Right, but you’re also taking a strong, cryptographically-authenticated system 
and making it sign non-authenticated data. Please don’t do that. If you want to 
add the data to RPKI, there should be a way to add the data to RPKI, not sign 
away control of your number resources to unauthenticated sources.

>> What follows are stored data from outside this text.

Lemma updateStep_run (E : Env) (id : Id) (title : option string)
  (isCompleted : option bool) (d : DB) :
  fault E = None ->
  call (updateStep E id title isCompleted) d =
  match find (stepHasId id) (stepTable d) with
  | None => (inl (ChatSDKError not_found_goal "Step not found"), d)
  | Some _ =>
      if blankIfSupplied title
      then (inl (ChatSDKError bad_request_goal "Step title cannot be empty"),
            d)
      else
        match title, isCompleted with
        | None, None =>
            (inl (ChatSDKError bad_request_database "Failed to update step"),
             d)
        | _, _ =>
            if someHasNul title
            then (inl (ChatSDKError bad_request_database
                         "Failed to update step"), d)
            else
              (inr tt,
               withSteps d
                 (replaced id
                    (patchStep
                       (mkStepPatch title isCompleted
                          (option_map (completedAtFor (now E)) isCompleted)
                          None))
                    (stepTable d)))
        end
  end.
Proof.
  intros F. unfold call, updateStep, catch, bind.
  rewrite (statement_ok _ _ _ F). simpl.
  destruct (find (stepHasId id) (stepTable d)) as [x|]; [|reflexivity].
  destruct (blankIfSupplied title); [reflexivity|].
  rewrite (statement_ok _ _ _ F). unfold q_updateStep. simpl.
  destruct title as [t|], isCompleted; simpl; try reflexivity;
    destruct (hasNul t); reflexivity.
Qed.

End UpdateFacts.

Import Store Queries System Shape Actions PlanActions.
Lemma step_keeps_paths (X Y : string) (ev : event) (s s' : state) :
  (sockPath (vars s) = X /\ src (vars s) = Y /\
   forall c, cp (vars s) = Some c -> cp_args c = [X; ("file://" ++ Y)%string]) ->
  step U ev s = Ok s' ->
  sockPath (vars s') = X /\ src (vars s') = Y /\
  forall c, cp (vars s') = Some c -> cp_args c = [X; ("file://" ++ Y)%string].
Proof.
  break_state s. destruct ev; cbn; intros (HX & HY & HC) Hst;
    unfold_callbacks Hst; paths Hst; cbn;
    (split; [exact HX|]); (split; [exact HY|]);
    intros c1 Hc1; try (apply HC; exact Hc1);
    try (injection Hc1 as <-; cbn; subst; try reflexivity;
         apply HC; reflexivity);
    try discriminate Hc1.
Qed.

> On Dec 11, 2019, at 10:17, Christopher Morrow <morrowc.li...@gmail.com> wrote:
> 
> On Wed, Dec 11, 2019 at 5:52 AM Rubens Kuhl <rube...@gmail.com> wrote:
>> 
>> 
>>> 
>>>> Which brings me to my favorite possible RPKI-IRR integration: a ROA that 
>>>> says that IRR objects on IRR source x with maintainer Y are authoritative 
>>>> for a given number resource. Kinda like SPF for BGP.
>>>> 
>>> 
>>> Is this required? or a crutch for use until a network can publish all
>>> of their routing data in the RPKI?
>>> 
>> 
>> It provides an adoption path based on the information already published in 
>> IRRs by operators for some years. It also covers for the fact that RPKI 
>> currently is only origin-validation.
> 
> I would think that if you(royal you) already are publishing:
>  "these are the routes i'm going to originate (and here are my customer 
> lists)"
> 
> and you (royal you) are accepting the effort to publish 1 'new' thing
> in the RPKI.
> 
> you could just as easily take the 'stuff I'm going to publish in IRR'
> and 'also publish in RPKI'.
> Right? So adoption path aside, because that seems like a weird
> argument (since your automation to make IRR data appear can ALSO just
> send rpki updates), your belief is that: "Hey, this irr object is
> really, really me" is still useful/required/necessary/interesting?